In 2015, the ‘B’ song from New Caledonia was the same song produced by northbound East Australian whales. The ‘A’ song that was initially present in New Caledonia in 2015 was mostly replaced by the ‘B’ song (see Owen et al. [37] where these two songs are referred to as ‘1b’ and ‘2’, respectively). As there were no overlapping themes between the ‘A’ and ‘B’ song types (and indeed song lineages), the transition was an example of a cultural revolution [50] within the New Caledonia breeding area in 2015. It is possible that the ‘B’ song was introduced to New Caledonia by transient East Australian males that crossed the Coral Sea to New Caledonia during the breeding season, but to date, there is only evidence of the reverse movement [6,67]. Alternatively, a secondary group of whales may have arrived at the New Caledonia breeding ground, from another migratory corridor, having received greater exposure to the East Australian 2015 song. Also during 2015, the song produced during northbound migration in East Australia differed from the song recorded at the end of the breeding season.

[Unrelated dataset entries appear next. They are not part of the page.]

(* ===== verification/RouterFacts.v ===== *)
(** * RouterFacts: every endpoint is behind the guard

    The table is unambiguous, the guard decides on the resource a route is
    mounted under, and what a request through the router can do. *)

From S2P Require Import Prelude Text Db Engine Config Send Concrete Policy PolicyFacts Keys KeysFacts Auth AuthFacts Services ServicesFacts EmailFacts Api ApiRecords ApiMail ApiCalls ApiConcrete Router.
From Stdlib Require Import Ascii String.
#[local] Open Scope string_scope.

(** ** The table is unambiguous *)

(** Two patterns some path may match both. *)
Fixpoint overlap (p q : list Seg) : bool :=
  match p, q with
  | [], [] => true
  | Lit a :: p', Lit b :: q' => String.eqb a b && overlap p' q'
  | _ :: p', _ :: q' => overlap p' q'
  | _, _ => false
  end.

Definition clash (r1 r2 : Route) : bool :=
  overlap (route_path r1) (route_path r2) &&
  match route_method r1, route_method r2 with Some a, Some b => String.eqb a b | _, _ => true end.

Lemma match_overlap p q segs :
  is_Some (match_path p segs) -> is_Some (match_path q segs) -> overlap p q = true.
Proof.
  revert q segs. induction p as [|s p IH]; intros q segs Hp Hq.
  { destruct segs; [|by destruct Hp]. by destruct q as [|[]]; [|destruct Hq..]. }
  destruct segs as [|x segs]; [by destruct s, Hp|]. destruct q as [|t q]; [by destruct Hq|].
  assert (Htl : forall s p, is_Some (match_path (s :: p) (x :: segs)) ->
            is_Some (match_path p segs) /\ (forall l, s = Lit l -> l = x)).
  { clear. intros s p [l Hl]. destruct s; simpl in Hl.
    - destruct (String.eqb_spec s x); [|done]. split; [by eexists|]. by intros ? [= <-].
    - apply fmap_Some in Hl as (? & -> & _). by split; [eexists|]. }
  apply Htl in Hp as [Hp Hs]. apply Htl in Hq as [Hq Ht].
  specialize (IH q segs Hp Hq). simpl. destruct s as [a|]; [|done]. destruct t as [b|]; [|done].
  by rewrite (Hs a eq_refl), (Ht b eq_refl), String.eqb_refl.
Qed.

Lemma match_clash r1 r2 segs m :
  match_route r1 segs m = true -> match_route r2 segs m = true -> clash r1 r2 = true.
Proof.
  unfold match_route, clash. intros H1 H2.
  destruct (match_path (route_path r1) segs) eqn:E1; [|done].
  destruct (match_path (route_path r2) segs) eqn:E2; [|done].
  rewrite (match_overlap _ _ segs); [|by eexists..]. simpl.
  destruct (route_method r1), (route_method r2); try done.
  apply String.eqb_eq in H1, H2. subst. apply String.eqb_refl.
Qed.

Lemma api_routes_clash :
  Forall (fun r1 => Forall (fun r2 => r1 = r2 \/ clash r1 r2 = false) api_routes) api_routes.
Proof. apply (bool_decide_unpack _). by vm_compute. Qed.

Lemma api_routes_disjoint r1 r2 segs m :
  r1 ∈ api_routes -> r2 ∈ api_routes -> match_route r1 segs m = true -> match_route r2 segs m = true -> r1 = r2.
Proof.
  intros H1 H2 M1 M2. pose proof (match_clash r1 r2 segs m M1 M2) as Hc.
  pose proof (proj1 (Forall_forall _ _) (proj1 (Forall_forall _ _) api_routes_clash r1 H1) r2 H2) as [?|?]; [done|].
  congruence.
Qed.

As the two song types shared a common theme, they are indicative of rapid and extensive song evolution within a single song lineage [46,68] that occurred in East Australia during the breeding season. Small sample sizes constrain the assumption that all singing whales in East Australia produced the evolved song by the end of the 2015 breeding season.
During northbound migration in 2016, the song recorded in New Zealand, and subsequently in New Caledonia, contained themes which had been present during the southbound migration past East Australia in 2015. Some of these themes had been present in New Caledonia in 2015 as the ‘B’ song type, but it is probable that the additional East Australian themes from 2015 were transmitted to New Caledonia whales during a period of acoustic contact (sensu [45]). The Balleny Islands, directly south of New Zealand, are a known feeding ground for East Australian whales [17,32]. Whales from New Caledonia also frequent the Balleny Islands, within acoustic contact of animals from the East Australian breeding ground, and this is a possible location for song transmission between the two populations while on shared feeding grounds [17,19].

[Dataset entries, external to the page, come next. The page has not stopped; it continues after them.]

(** Repopulating a user selector that was just populated for the same users
    changes nothing. *)
Lemma populated_idempotent (users : option (list string)) (sel : Dom.select) :
  populated users (populated users sel) = populated users sel.
Proof.
  unfold populated at 2 3.
  destruct (Dom.some_value (Dom.get_value sel)
              (Dom.mkSelect (user_options users) (Some 0%nat))) eqn:Hsome;
    [|reflexivity].
  unfold populated. revert Hsome.
  generalize (user_options users). intros opts Hsome.
  destruct (find_value_some _ _ Hsome) as (i & o & Hf & Hn & Hv).
  cbn [Dom.options] in Hf, Hn.
  assert (Hval : Dom.get_value
                   (Dom.set_value (Dom.get_value sel)
                                  (Dom.mkSelect opts (Some 0%nat)))
                 = Dom.get_value sel).
  { unfold Dom.get_value at 1, Dom.selected_option, Dom.set_value.
    cbn [Dom.selectedIndex Dom.options]. now rewrite Hf, Hn. }
  now rewrite Hval, Hsome.
Qed.

Lemma repopulated_twice (users : option (list string)) (s s1 : State) :
  userFilter s1 = userFilter (repopulated users s) ->
  repopulated users s1 = s1.
Proof.
  intro H. rewrite repopulated_frame, userFilter_repopulated, H.
  rewrite userFilter_repopulated, populated_idempotent.
  rewrite <- userFilter_repopulated, <- H. apply set_userFilter_same.
Qed.

Lemma updateSprintDashboard_nothing_selected (s : State) :
  Dom.get_value (sprintFilter s) = "" ->
  updateSprintDashboard s
  = Ok tt (set_console
             (console s
              ++ ["Data for sprint " ++ dquote
                  ++ Dom.get_value (sprintFilter s) ++ dquote
                  ++ " not found."])
             (set_chartjs (after_clear s) s)).
Proof.
  intros Hsel. rewrite <- clear_and_log.
  unfold updateSprintDashboard, bind at 1 2, read at 1.
  now rewrite Hsel.
Qed.

Lemma updateSprintDashboard_no_data (s : State) :
  fullData s = None -> Dom.get_value (sprintFilter s) <> "" ->
  exists e, updateSprintDashboard s = Throw e s.
Proof.
  intros Hdata Hne. apply String.eqb_neq in Hne.
  unfold updateSprintDashboard, fullData_get, bind at 1 2, read at 1.
  rewrite Hne. unfold bind, read. rewrite Hdata. now eexists.
Qed.

(** The three ways [drawChart] goes. *)
Lemma drawChart_run (sprintData : SprintRecord) (userKey chartTitle : string)
  (showIdeal : bool) (s : State) :
  match bundle_of sprintData userKey with
  | None =>
      drawChart sprintData userKey chartTitle showIdeal s
      = Ok tt (set_console
                 (console s ++ ["Chart data not found for user: " ++ userKey])
                 (set_chartjs (after_clear s) s))
  | Some chartData =>
      match dates sprintData, earnedHours chartData with
      | Some dateLabels, Some earned =>
          drawChart sprintData userKey chartTitle showIdeal s
          = (destroy_burnupChart ;;
             new_burnupChart
               (burnup_configuration dateLabels chartData earned chartTitle
                                     showIdeal)) s
      | _, _ =>
          exists e, drawChart sprintData userKey chartTitle showIdeal s
                    = Throw e s
      end
  end.
Proof.
  destruct (bundle_of sprintData userKey) as [chartData|] eqn:Hb.
  - unfold drawChart. rewrite Hb.
    destruct (dates sprintData) as [dateLabels|];
      [|now eexists].
    destruct (earnedHours chartData) as [earned|]; [reflexivity|now eexists].
  - now apply drawChart_no_bundle.
Qed.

A shared, or partially shared, southbound migratory route exists along the east coast of Australia as recently highlighted by a few New Caledonian whales that crossed the Coral Sea and migrated south with the East Australian migratory cohort [6,67]. This may provide opportunity for New Caledonian whales to learn the East Australian song which could then be transmitted within the New Caledonian population the following breeding season. The present study also reveals the potential for song sharing in the New Zealand migratory corridor during northbound migration. While the data did not conclusively demonstrate the presence of both East Australian and New Caledonian whales in central New Zealand, there is genetic and photographic evidence that whales from both breeding populations are the primary users of this migratory corridor [4,11,24,31,33,34], and the presence of two song types in the central New Zealand recordings indicated the potential for vocal learning to occur in this migratory corridor. Hybrid songs [69] provide direct evidence of song sharing, but these occur rarely, and recording them in the small sample sizes presented here would have been highly unlikely. Hybrid songs have previously been noted during southbound migration past the Kermadec Islands, New Zealand [37], providing further evidence for song sharing among humpback whales around New Zealand.
The possible transmission points discussed above may also underpin the transmission of East Australian 2016 song to whales in New Caledonia for the 2017 breeding season. The data presented here provide strong support for song transmission during northbound migration. While this study does not provide explicit evidence for song transmission within the New Zealand migratory corridor, the presence of two song types illustrated a potential location for song sharing to occur. The recorded songs provided further evidence of an eastward transmission of song across the South Pacific over consecutive years, as has been widely reported [19,39,62]. Data from additional years, as well as a future focus on song recording along migratory corridors, would help to further understanding of song transmission.
5. Conclusion
Autonomous passive acoustic instruments deployed in the marine environment of central New Zealand recorded singing humpback whales on their northward migration to western South Pacific breeding grounds from June until early August. Song detections revealed that the predominant migration route from the east coast of the South Island was through Cook Strait, rather than along the east coast of the North Island. The recorded song implied the most likely breeding ground destination of these whales was New Caledonia, although connectivity to East Australia could not be ruled out. Song themes from whales on their southbound migration past East Australia in 2015 were heard in New Caledonia in 2016, implying that song transmission occurred on summer feeding grounds or on a shared migratory route between the breeding seasons of 2015 and 2016. The presence of two song types in New Zealand recordings in 2016 demonstrated a potential for song sharing to occur in this migratory corridor. The results presented here greatly enhance our knowledge of humpback whale movements through central New Zealand, and provide information about song transmission and migration routes of western South Pacific humpback whales. While many questions remain unanswered, this study demonstrates the applicability of passive acoustic monitoring to provide a non-invasive, cost-effective methodology to study western South Pacific humpback whales, of which, some populations are still recovering from the effects of commercial whaling.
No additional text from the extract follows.